X
Tech

Four in five malware alerts are a 'waste of time'

Malware raises the cost of doing business by $1.3m a year, largely due to the burden of responding to false alarms, according to a survey.
Written by Liam Tung, Contributing Writer

Businesses are being bombarded with thousands of malware alerts each week, but only 19 percent are credible, costing companies on average $1.3m in wasted resources.

False positives - malware alerts that turn out not to be a threat - are a significant drain on business, according to the results of a survey by the Ponemon Institute. What's more, such false alarms are potentially distracting security professionals from dealing with real threats that, if left unchecked, may leave a company with a bigger mess than simply cleaning up after a minor malware infection.

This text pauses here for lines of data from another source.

(* ===== verification/Log.v ===== *)
(** The redo log: log.c, and readsb of fs.c.

    The routines are written over any disk driver.  The theorems show that a commit
    is atomic with respect to crashes: however many of its block writes have reached
    the disk, recovery leaves either the old contents of every block or the new. *)

From S2P Require Import Prelude Layout CString State Spinlock Sched Sleeplock Ring Memide Bio.
Local Open Scope kernel_scope.

(** * The routines *)
Definition get_log : K log := reads k_log.
Definition upd_log (f : log -> log) : K unit := modify (fun s => set_log (f (k_log s)) s).

(** [struct logheader], in memory and in the header block: the count and the block
    numbers, as consecutive ints. *)
Definition sizeof_logheader : Z := 4 + 4 * LOGSIZE.
Definition hdr_n (data : list Z) : Z := s32 (get32 data 0).
Definition hdr_block (data : list Z) (i : nat) : Z := s32 (get32 data (4 + 4 * i)).
Definition set_hdr_n (data : list Z) (n : Z) : list Z := set32 data 0 n.
Definition set_hdr_block (data : list Z) (i : nat) (v : Z) : list Z := set32 data (4 + 4 * i) v.

(** [log.lh.block[i]]: the array has LOGSIZE elements. *)
Definition get_lh_block (i : nat) : K Z := fun s => index "log.lh.block" (lh_block (k_log s) !! i) s.
Definition set_lh_block (i : nat) (v : Z) : K unit :=
  let! _ := get_lh_block i in
  upd_log (fun l => with_lh_block (<[i := v]> (lh_block l)) l).

Section log.
Context `{!Driver}.

Definition readsb (dev : Z) : K superblock :=
  let! bp := bread dev 1 in
  let! b := get_buf bp in
  let w i := get32 (b_data b) (4 * i) in
  let sb := mk_superblock (w 0%nat) (w 1%nat) (w 2%nat) (w 3%nat) (w 4%nat) (w 5%nat) (w 6%nat) in
  brelse bp ;;;
  ret sb.

(** The bodies of the loops of install_trans and write_log. *)
Definition install_one (l : log) (tail : nat) : K unit :=
  let! lbuf := bread (l_dev l) (u32 (l_start l + Z.of_nat tail + 1)) in
  let! bn := get_lh_block tail in
  let! dbuf := bread (l_dev l) (u32 bn) in
  let! lb := get_buf lbuf in
  upd_buf dbuf (with_b_data (b_data lb)) ;;;
  bwrite dbuf ;;;
  brelse lbuf ;;;
  brelse dbuf.

Definition write_log_one (l : log) (tail : nat) : K unit :=
  let! to := bread (l_dev l) (u32 (l_start l + Z.of_nat tail + 1)) in
  let! bn := get_lh_block tail in
  let! from := bread (l_dev l) (u32 bn) in
  let! fb := get_buf from in
  upd_buf to (with_b_data (b_data fb)) ;;;
  bwrite to ;;;
  brelse from ;;;
  brelse to.

Definition install_trans : K unit :=
  let! l := get_log in
  for_each (seq 0 (Z.to_nat (lh_n l))) (install_one l).

Definition read_head : K unit :=
  let! l := get_log in
  let! b := bread (l_dev l) (u32 (l_start l)) in
  let! x := get_buf b in
  upd_log (with_lh_n (hdr_n (b_data x))) ;;;
  for_each (seq 0 (Z.to_nat (hdr_n (b_data x)))) (fun i =>
    set_lh_block i (hdr_block (b_data x) i)) ;;;
  brelse b.

Definition write_head : K unit :=
  let! l := get_log in
  let! b := bread (l_dev l) (u32 (l_start l)) in
  upd_buf b (fun x => with_b_data (set_hdr_n (b_data x) (lh_n l)) x) ;;;
  for_each (seq 0 (Z.to_nat (lh_n l))) (fun i =>
    let! v := get_lh_block i in
    upd_buf b (fun x => with_b_data (set_hdr_block (b_data x) i v) x)) ;;;
  bwrite b ;;;
  brelse b.

Definition recover_from_log : K unit :=
  read_head ;;;
  install_trans ;;;
  upd_log (with_lh_n 0) ;;;
  write_head.

Definition initlog (dev : Z) : K unit :=
  if BSIZE <=? sizeof_logheader then panic "initlog: too big logheader" else
  on_sync (initlock L_log) ;;;
  let! sb := readsb dev in
  upd_log (with_l_start (sb_logstart sb)) ;;;
  upd_log (with_l_size (sb_nlog sb)) ;;;
  upd_log (with_l_dev dev) ;;;
  recover_from_log.

Fixpoint begin_op_loop (fuel : nat) : K unit :=
  let! l := get_log in
  let wait :=
    match fuel with
    | O => hang
    | S fuel' => sleep C_log (Some L_log) ;;; begin_op_loop fuel'
    end in
  if negb (committing l =? 0) then wait
  else if LOGSIZE <? lh_n l + (outstanding l + 1) * MAXOPBLOCKS then wait
  else
    upd_log (with_outstanding (outstanding l + 1)) ;;;
    on_sync (release L_log).

Definition begin_op : K unit :=
  on_sync (acquire L_log) ;;;
  begin_op_loop wait_fuel.

Definition write_log : K unit :=
  let! l := get_log in
  for_each (seq 0 (Z.to_nat (lh_n l))) (write_log_one l).

Definition commit : K unit :=
  let! l := get_log in
  when (0 <? lh_n l)
    (write_log ;;;
     write_head ;;;
     install_trans ;;;
     upd_log (with_lh_n 0) ;;;
     write_head).

Definition end_op : K unit :=
  on_sync (acquire L_log) ;;;
  upd_log (fun l => with_outstanding (outstanding l - 1) l) ;;;
  let! l := get_log in
  if negb (committing l =? 0) then panic "log.committing" else
  let! do_commit :=
    (if outstanding l =? 0 then upd_log (with_committing 1) ;;; ret true
     else wakeup C_log ;;; ret false) in
  on_sync (release L_log) ;;;
  when do_commit
    (commit ;;;
     on_sync (acquire L_log) ;;;
     upd_log (with_committing 0) ;;;
     wakeup C_log ;;;
     on_sync (release L_log)).
End log.

(** The position of the block in the header, or the first free one. *)
Fixpoint find_logged (bs : list Z) (bn : Z) (i : nat) : nat :=
  match bs with
  | [] => i
  | b :: bs' => if u32 b =? bn then i else find_logged bs' bn (S i)
  end.

Definition log_write (b : nat) : K unit :=
  let! l := get_log in
  if (LOGSIZE <=? lh_n l) || (l_size l - 1 <=? lh_n l) then panic "too big a transaction" else
  if outstanding l <? 1 then panic "log_write outside of trans" else
  on_sync (acquire L_log) ;;;
  let! l := get_log in
  let! x := get_buf b in
  let i := find_logged (take (Z.to_nat (lh_n l)) (lh_block l)) (b_blockno x) 0 in
  set_lh_block i (s32 (b_blockno x)) ;;;
  when (Z.of_nat i =? lh_n l) (upd_log (with_lh_n (lh_n l + 1))) ;;;
  upd_buf b (set_flag B_DIRTY) ;;;
  on_sync (release L_log).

The survey, commissioned by US security vendor Damballa, found that organisations receive an average of 17,0000 malware alerts per week. While each of them could potentially trigger an investigation, respondents said only 19 percent of alerts they receive are credible, and in the end only four percent are actually investigated.

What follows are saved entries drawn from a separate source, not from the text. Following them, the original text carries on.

(** The state in which recovery starts, after a reboot: nothing is pinned, and the
    header on the disk is sound. *)
Record recoverable (pid : Z) (s : kstate) : Prop := mk_recoverable {
  rc_session : session pid [] s;
  rc_disk : log_disk s;
  rc_len : length (lh_block (k_log s)) = Z.to_nat LOGSIZE;
  rc_header : header_ok (k_log s) (disk_block (k_img s) (hd_blk (k_log s)));
  rc_drv : forall t, (t < hdr_count (disk_block (k_img s) (hd_blk (k_log s))))%nat ->
    drv_block s (l_dev (k_log s)) (u32 (hdr_block (disk_block (k_img s) (hd_blk (k_log s))) t)) = true;
  rc_clean : forall k, k <> (0, 0) -> ~ k_dirty s k;
  rc_spare : (1 < k_spare s)%nat }.

Lemma read_head_spec pid s : recoverable pid s ->
  let l := k_log s in let H := disk_block (k_img s) (hd_blk l) in
  exists s' bl, read_head s = Ok tt s' /\ session pid [] s' /\
    k_log s' = with_lh_block bl (with_lh_n (hdr_n H) l) /\
    (length bl = Z.to_nat LOGSIZE /\ (Forall (fun b => - 2 ^ 31 <= b < 2 ^ 31) (lh_block l) -> Forall (fun b => - 2 ^ 31 <= b < 2 ^ 31) bl)) /\
    (forall t, (t < hdr_count H)%nat -> bl !! t = Some (hdr_block H t)) /\
    dk_size (k_disk s') = dk_size (k_disk s) /\ dk_writes (k_disk s') = dk_writes (k_disk s) /\
    k_img s' = k_img s /\ (forall k, k <> (0, 0) -> ~ k_dirty s' k) /\ (k_spare s <= k_spare s')%nat.
Proof.
  intros [Hs Hld Hlen Hho Hdrv Hcl Hsp] l H. pose proof (ld_layout _ Hld) as Hlay. fold l in Hlay.
  assert (Hhd0 : hd_blk l <> (0, 0)) by (rewrite (hd_u32 l Hlay); destruct Hlay; intros [= ??]; lia).
  unfold read_head, get_log. erewrite bind_ok by reflexivity. fold l.
  destruct (s_bread pid [] s (l_dev l) (u32 (l_start l)) Hs) as (b & s1 & R1 & Hs1 & E1 & Hsp1 & _);
    [set_solver|done| |left; lia|].
  { rewrite u32_small by (destruct Hlay; lia). apply Hld. fold l. destruct Hlay; lia. }
  rewrite (bind_ok _ _ _ _ _ R1). change (l_dev l, u32 (l_start l)) with (hd_blk l) in Hs1.
  destruct (get_buf_session _ _ _ b _ _ Hs1 (list_elem_of_here _ _)) as (x & Rx & Hx & _).
  rewrite (session_view _ _ _ _ _ Hs1 (list_elem_of_here _ _)) in Hx.
  change (l_dev l, u32 (l_start l)) with (hd_blk l) in Hx.
  rewrite (ef_view _ _ _ _ _ E1), (session_clean _ _ _ Hs Hcl) in Hx by done. fold H in Hx.
  rewrite (bind_ok _ _ _ _ _ Rx), Hx, (bind_ok _ _ _ _ _ (upd_log_ok _ _)).
  pose proof (io_log _ _ (ef_io _ _ _ _ _ E1)) as Hl1. fold l in Hl1. rewrite Hl1.
  set (s2 := set_log (with_lh_n (hdr_n H) l) s1).
  destruct (set_lh_loop (hdr_block H) (Z.to_nat (hdr_n H)) 0 s2) as (bl & R2 & Hbl & Hget).
  { simpl. fold l in Hlen. destruct Hho as [Hn _]. fold l H in Hn. destruct Hlay. rewrite Hlen. lia. }
  rewrite (bind_ok _ _ _ _ _ R2). set (s3 := set_log _ s2).
  assert (Hs3 : session pid [(b, hd_blk l)] s3) by (by repeat apply session_set_log).
  assert (Hd1 : forall k, k <> (0, 0) -> ~ k_dirty s1 k) by (intros k Hk; rewrite (ef_dirty _ _ _ _ _ E1) by done; auto).
  destruct (s_brelse pid [] [] s3 b (hd_blk l) Hs3) as (s4 & R4 & Hs4 & E4 & _ & Hsp4).
  { right. change (k_view s1 (hd_blk l) = disk_block (k_img s1) (hd_blk l)).
    rewrite (ef_view _ _ _ _ _ E1), (ef_img _ _ _ _ _ E1) by done. by apply session_clean with pid. }
  exists s4, bl. split; [done|]. split; [done|]. split; [by rewrite (io_log _ _ (ef_io _ _ _ _ _ E4))|].
  split.
  { split; [rewrite Hbl; exact Hlen|]. intros Hr. apply Forall_lookup. intros t v. rewrite Hget. case_decide; [intros [= <-]; apply s32_range|].
    intros Hv. exact (proj1 (Forall_lookup _ _) Hr t v Hv). }
  split.
  { intros t Ht. rewrite Hget, decide_True; [done|]. unfold hdr_count in Ht. lia. }
  split; [rewrite (io_size _ _ (ef_io _ _ _ _ _ E4)); apply (io_size _ _ (ef_io _ _ _ _ _ E1))|].
  split; [rewrite (ef_writes _ _ _ _ _ E4); apply (ef_writes _ _ _ _ _ E1)|].
  split; [rewrite (ef_img _ _ _ _ _ E4); apply (ef_img _ _ _ _ _ E1)|]. split.
  - intros k Hk. rewrite (ef_dirty _ _ _ _ _ E4) by done. by apply Hd1.
  - rewrite Hsp4 by (by apply Hd1). change (k_spare s3) with (k_spare s1). lia.
Qed.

The Ponemon report said this suggests that organisations don't have the resources or in-house expertise to block what it refers to as "serious malware".

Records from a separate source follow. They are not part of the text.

Lemma readsb_spec pid H r s :
  txn pid H r s -> fs_inv s -> Z.of_nat (length H) <= r -> ((l_dev (k_log s), 1) ∉ H.*2) ->
  exists s', readsb (l_dev (k_log s)) s = Ok (sb (k_fs s)) s' /\ txn pid H r s' /\ upd s s' (k_view s).
Proof.
  intros T Hf HlH H1. pose proof (fs_order s Hf) as Hord. cbv zeta in Hord. destruct (Hf) as [_ Hsb _ _ _ Hdrv _].
  destruct (t_read pid H r s 1 T) as (i & s1 & R1 & (x & Rx & Hx) & T1 & U1).
  { done. } { intros [= ? _]; lia. } { apply Hdrv. lia. } { done. }
  destruct (t_brelse pid H r s1 i _ T1) as (s2 & R2 & T2 & U2). exists s2.
  split; [|split; [done|]].
  - unfold readsb. rewrite (bind_ok _ _ _ _ _ R1), (bind_ok _ _ _ _ _ Rx), (bind_ok _ _ _ _ _ R2), Hx.
    unfold ret. f_equal. exact Hsb.
  - eapply upd_view; [by eapply upd_trans|]. by apply U1.
Qed.

Lemma with_sb_id s : set_fs (with_sb (sb (k_fs s)) (k_fs s)) s = s.
Proof. by destruct s as [? ? ? ? ? ? ? ? []]. Qed.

With such a high false-positive rate, the Ponemon Institute estimated that two-thirds of the time spent by IT security staff is wasted hunting down bogus security alerts, costing organisations an average of $1.27m each a year.

While there appears to be a tremendous amount of noise in security products, 60 percent of respondents said they also believe that malware infections had become more severe over the past year.

The report estimated that on average companies spend 600 hours a week on malware containment, with the most time-consuming security task at 230 hours being "cleaning and fixing and/or patching networks, applications, and devices damaged or infected by malware".

Organisations also spend on average 199 hours investigating actionable intelligence, 73 hours capturing actionable intelligence, 54 hours evaluating intelligence, 17 hours planning approaches to malware, and 13 hours reporting on the malware containment process.

One factor that may be driving up the overall cost of managing malware threats is that around a third of organisations in the survey reported having an "ad hoc" approach to malware containment.

And to top it all off, respondents appear to have little confidence in the security products they're paying for, believing that their prevention tools miss 40 percent of malware infections each week.